• WHAT TO DO: In the entries that follow, the first line to write out is the one containing "lookup_insert. case_decide; eauto.", and the last is the one containing "split; [exact E|]. destruct". Reproduce that stretch exactly, with nothing before or after it.

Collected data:
....................
Definition sample_account (id : uuid) (mobile : string) (parent : bool) : Account := {|
  a_id := id; a_username := js mobile; a_mobile := Some (js mobile); a_recordStatus := RecActive; a_profileType := None;
  a_firstName := None; a_lastName := None; a_nationalCode := None; a_companyName := Some (js "Bar"); a_isParentCompany := parent;
  a_invitedByCompanyUserId := None; a_passwordHash := None; a_verificationStatus := VerApproved; a_verificationRequests := 0;
  a_verificationNote := None; a_verificationRequestedAt := None; a_verificationDecidedAt := None; a_verificationDecidedBy := None;
  a_companyNationalId := None; a_licenseNo := Some (js "12"); a_phone := Some (js "021"); a_contactMobiles := None; a_createdAt := 0 |}.

Definition sample_accounts : account_state := {|
  ac_now := 1700000000000; ac_nextId := 10; ac_inviteHours := None; ac_driverVerification := true;
  ac_roles := map (fun n => mkRoleRow n RecActive) ["DRIVER"; "COMPANY"; "FACTORY"; "BROKER"]%string;
  ac_users := {[ 1%N := sample_account 1 "09120000001" true; 2%N := sample_account 2 "09120000002" false ]};
  ac_userRoles := [(1%N, "COMPANY"%string); (2%N, "COMPANY"%string)];
  ac_invites := ∅; ac_botLinks := []; ac_whatsapp := []; ac_profiles := ∅; ac_members := []; ac_parentLogins := [];
  ac_menus := mkFeatures 0 false ∅ ∅ [] ∅ ∅ [];
  ac_broker := mkBroker false 0 None None ∅ [] ∅ ∅ ∅ true [];
  ac_published := [] |}.

Lemma sample_accounts_ok : accounts_ok sample_accounts.
Proof.
  assert (Hu : forall i u, ac_users sample_accounts !! i = Some u ->
            (i = 1%N /\ u = sample_account 1 "09120000001" true) \/ (i = 2%N /\ u = sample_account 2 "09120000002" false)).
  { intros i u H.
    change (<[1%N := sample_account 1 "09120000001" true]> ({[2%N := sample_account 2 "09120000002" false]} : gmap uuid Account) !! i = Some u) in H.
    apply lookup_insert_Some in H as [[<- <-]|[_ H]]; [by left|]. apply lookup_singleton_Some in H as [<- <-]. by right. }
  assert (Hi : forall i v, ac_invites sample_accounts !! i <> Some v) by done.
  constructor.
  - intros i u [[-> ->]|[-> ->]]%Hu; done.
  - intros i u [[-> ->]|[-> ->]]%Hu; (split; [cbn; unfold MAX_VERIFICATION_REQUESTS; lia | done]).
  - intros i v Hv. by destruct (Hi i v).
  - intros k. by destruct k; vm_compute.
  - intros u n [[= -> ->]|[[= -> ->]|H]%elem_of_cons]%elem_of_cons; [eexists; vm_compute; reflexivity..|set_solver].
  - intros i v Hv. by destruct (Hi i v).
  - intros i j v w Hv. by destruct (Hi i v).
  - intros i j v w Hv. by destruct (Hi i v).
Defined.

(** The parent invites a broker, the other company tries to, and tries again two days later *)
Definition sample_invitations : list account_op :=
  [OpInviteBroker 1 sample_mobile None (sample_token 65); OpInviteBroker 2 sample_mobile None (sample_token 66);
   OpAccountTick 172800000; OpInviteBroker 2 sample_mobile None (sample_token 67)].

Lemma invited_by_one_witness :
  let s := run_accounts sample_invitations sample_accounts in
  option_map (fun v => (iv_inviter v, isInviteWaiting s v)) (ac_invites s !! 12%N) = Some (2%N, true) /\
  ~ exists j v w, ac_invites s !! 12%N = Some v /\ ac_invites s !! j = Some w /\ iv_kind w = iv_kind v /\
      iv_invitee w = iv_invitee v /\ isInviteWaiting s w = true /\ iv_inviter w <> 2%N.
Proof.
  intros s. assert (E : option_map (fun v => (iv_inviter v, isInviteWaiting s v)) (ac_invites s !! 12%N) = Some (2%N, true))
    by (vm_compute; reflexivity).
  split; [exact E|]. intros (j & v & w & Hv & Hw & Hk & Hi & Ww & Hn). rewrite Hv in E. injection E as Ei Wv. apply Hn.
  rewrite <- Ei. symmetry. by apply (invited_by_one sample_accounts sample_invitations sample_accounts_ok 12%N j v w).
Defined.

Lemma tokens_free s t1 t2 :
  forallb (fun p => (p.1 <? ac_nextId s)%N && negb (bool_decide (iv_token p.2 = t1)) && negb (bool_decide (iv_token p.2 = t2)))
    (map_to_list (ac_invites s)) = true ->
  forall i w, ac_invites s !! i = Some w -> (i < ac_nextId s)%N /\ iv_token w <> t1 /\ iv_token w <> t2.
Proof.
  intros H i w Hw. rewrite forallb_forall in H. specialize (H (i, w)). cbn [fst snd] in H.
  rewrite !andb_true_iff, !negb_true_iff, !bool_decide_eq_false, N.ltb_lt in H.
  destruct H as [[H1 H2] H3]; [by apply list_elem_of_In, elem_of_map_to_list | done].
Qed.

(** A broker a parent invited and who never came: the day after next two other companies invite it *)
Definition before_invites : account_state :=
  run_accounts [OpInviteBroker 1 sample_mobile None (sample_token 65); OpAccountTick 172800000] sample_accounts.
Definition checked_once : account_state := final (broker_invite_check 2 sample_mobile None) before_invites.
Definition checked_twice : account_state := final (broker_invite_check 3 sample_mobile None) checked_once.

Lemma racing_invites_witness :
  exists v w s4, (v ← broker_invite_save 2 sample_mobile (sample_token 66) 10; w ← broker_invite_save 3 sample_mobile (sample_token 67) 10;
                  mret (v, w)) checked_twice = (Ok (v, w), s4) /\
    ac_invites s4 !! iv_id v = Some v /\ ac_invites s4 !! iv_id w = Some w /\ iv_inviter v = 2%N /\ iv_inviter w = 3%N /\
    iv_invitee v = 10%N /\ iv_invitee w = 10%N /\ isInviteWaiting s4 v = true /\ isInviteWaiting s4 w = true.
Proof.
  apply (racing_invites before_invites checked_once checked_twice 2 3 10 sample_mobile (sample_token 66) (sample_token 67) None None);
    [discriminate | vm_compute; discriminate | vm_compute; discriminate | vm_compute; reflexivity..|].
  apply tokens_free. vm_compute; reflexivity.
Defined.

Lemma sweep_ends_unused_witness :
  let s1 := final expireStaleInvites (run_accounts (firstn 3 sample_invitations) sample_accounts) in
  (forall i v k, ac_invites s1 !! i = Some v -> stale s1 k v = false) /\ ac_users s1 !! 10%N = None.
Proof.
  split; [|vm_compute; reflexivity].
  apply (proj1 (sweep_ends_unused _ (run_accounts_ok (firstn 3 sample_invitations) _ sample_accounts_ok))).
Defined.

(** A company that signs up, asks and is rejected four times *)
Definition sample_checks : list account_op :=
  [OpAsk 3; OpReject 1 3 []; OpAsk 3; OpReject 1 3 []; OpAsk 3; OpReject 1 3 []; OpAsk 3; OpReject 1 3 []].

Definition sample_signed_up : account_state :=
  sample_accounts <| ac_users :=
    <[3%N := (sample_account 3 "09120000003" false) <| a_verificationStatus := VerNone |>]> (ac_users sample_accounts) |>.
Definition sample_unchecked : account_state :=
  sample_signed_up <| ac_userRoles := ac_userRoles sample_signed_up ++ [(3%N, "COMPANY"%string)] |>.

Lemma sample_unchecked_ok : accounts_ok sample_unchecked.
Proof.
  apply (add_role_ok sample_signed_up).
  - apply users_ok; [exact sample_accounts_ok| |].
    + intros i u [[<- <-]|[_ H]]%lookup_insert_Some.
      * split; [done|]. split; [done|]. split; [cbn; unfold MAX_VERIFICATION_REQUESTS; lia | done].
      * destruct (ak_user_ids _ sample_accounts_ok i u H). by pose proof (ak_requests _ sample_accounts_ok i u H).
    + intros i [u Hu]. rewrite lookup_insert. case_decide; eauto.
  - eexists. apply lookup_insert_eq.
Defined.

Lemma checks_bounded_witness :
  let s := run_accounts sample_checks sample_unchecked in
  option_map a_verificationRequests (ac_users s !! 3%N) = Some 4 /\ exists e, request 3 s = (Err e, s).
Proof.
  intros s. assert (E : option_map a_verificationRequests (ac_users s !! 3%N) = Some 4) by (vm_compute; reflexivity).
  split; [exact E|]. destruct (ac_users s !! 3%N) as [v|] eqn:Ev; [|discriminate E]. cbn in E.
  apply (proj2 (checks_bounded sample_unchecked sample_checks 3 v sample_unchecked_ok Ev)). left. congruence.
Defined.

Lemma approval_opens_no_menu_witness :
  let s := run_accounts [OpAsk 3] sample_unchecked in
  exists s1, approve 1 3 s = (Ok tt, s1) /\ lockedFeatures (menus s1) 3 0 = ALL_FEATURES.
Proof.
  intros s. assert (Hs : accounts_ok s) by (apply run_accounts_ok; exact sample_unchecked_ok).
  destruct (ac_users s !! 3%N) as [v|] eqn:Ev; [|vm_compute in Ev; discriminate].
  assert (Hv : v = default v (ac_users s !! 3%N)) by (by rewrite Ev).
  destruct (approval_opens_no_menu s 1 3 v 0 Hs) as (_ & s1 & E & Hl & _).
  - vm_compute. reflexivity.
  - exact Ev.
  - rewrite Hv. vm_compute. reflexivity.
  - vm_compute. reflexivity.
  - rewrite Hv. vm_compute. reflexivity.
  - exists s1. split; [exact E|]. rewrite Hl. vm_compute. reflexivity.
Defined.

(** A company invited while its number was choosing its account type *)
Lemma late_signup_unapproves_witness :
  let s := run_accounts [OpInviteCompany 1 sample_mobile None (sample_token 65)] sample_accounts in
  exists w s1, assignRole 10 AccDriver s = (Ok w, s1) /\ a_verificationStatus w = VerNone /\ role_names s1 10 = ["COMPANY"%string].
Proof.
  intros s. assert (Hs : accounts_ok s) by (apply run_accounts_ok; exact sample_accounts_ok).
  destruct (ac_users s !! 10%N) as [v|] eqn:Ev; [|vm_compute in Ev; discriminate].
  assert (Hv : v = default v (ac_users s !! 10%N)) by (by rewrite Ev).
  destruct (late_signup_unapproves s 10 v AccDriver 0 Hs) as (w & s1 & E & _ & Hn & Hr & _).
  - exact Ev.
  - rewrite Hv. vm_compute. reflexivity.
  - vm_compute. discriminate.
  - rewrite Hv. vm_compute. reflexivity.
  - rewrite Hv. vm_compute. reflexivity.
  - rewrite Hv. vm_compute. reflexivity.
  - rewrite Hv. vm_compute. reflexivity.
  - rewrite Hv. vm_compute. reflexivity.
  - exists w, s1. split; [exact E|]. split; [exact Hn|]. rewrite Hr. vm_compute. reflexivity.
Defined.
....................
• REPLY:
    + intros i [u Hu]. rewrite lookup_insert. case_decide; eauto.
  - eexists. apply lookup_insert_eq.
Defined.

Lemma checks_bounded_witness :
  let s := run_accounts sample_checks sample_unchecked in
  option_map a_verificationRequests (ac_users s !! 3%N) = Some 4 /\ exists e, request 3 s = (Err e, s).
Proof.
  intros s. assert (E : option_map a_verificationRequests (ac_users s !! 3%N) = Some 4) by (vm_compute; reflexivity).
  split; [exact E|]. destruct (ac_users s !! 3%N) as [v|] eqn:Ev; [|discriminate E]. cbn in E.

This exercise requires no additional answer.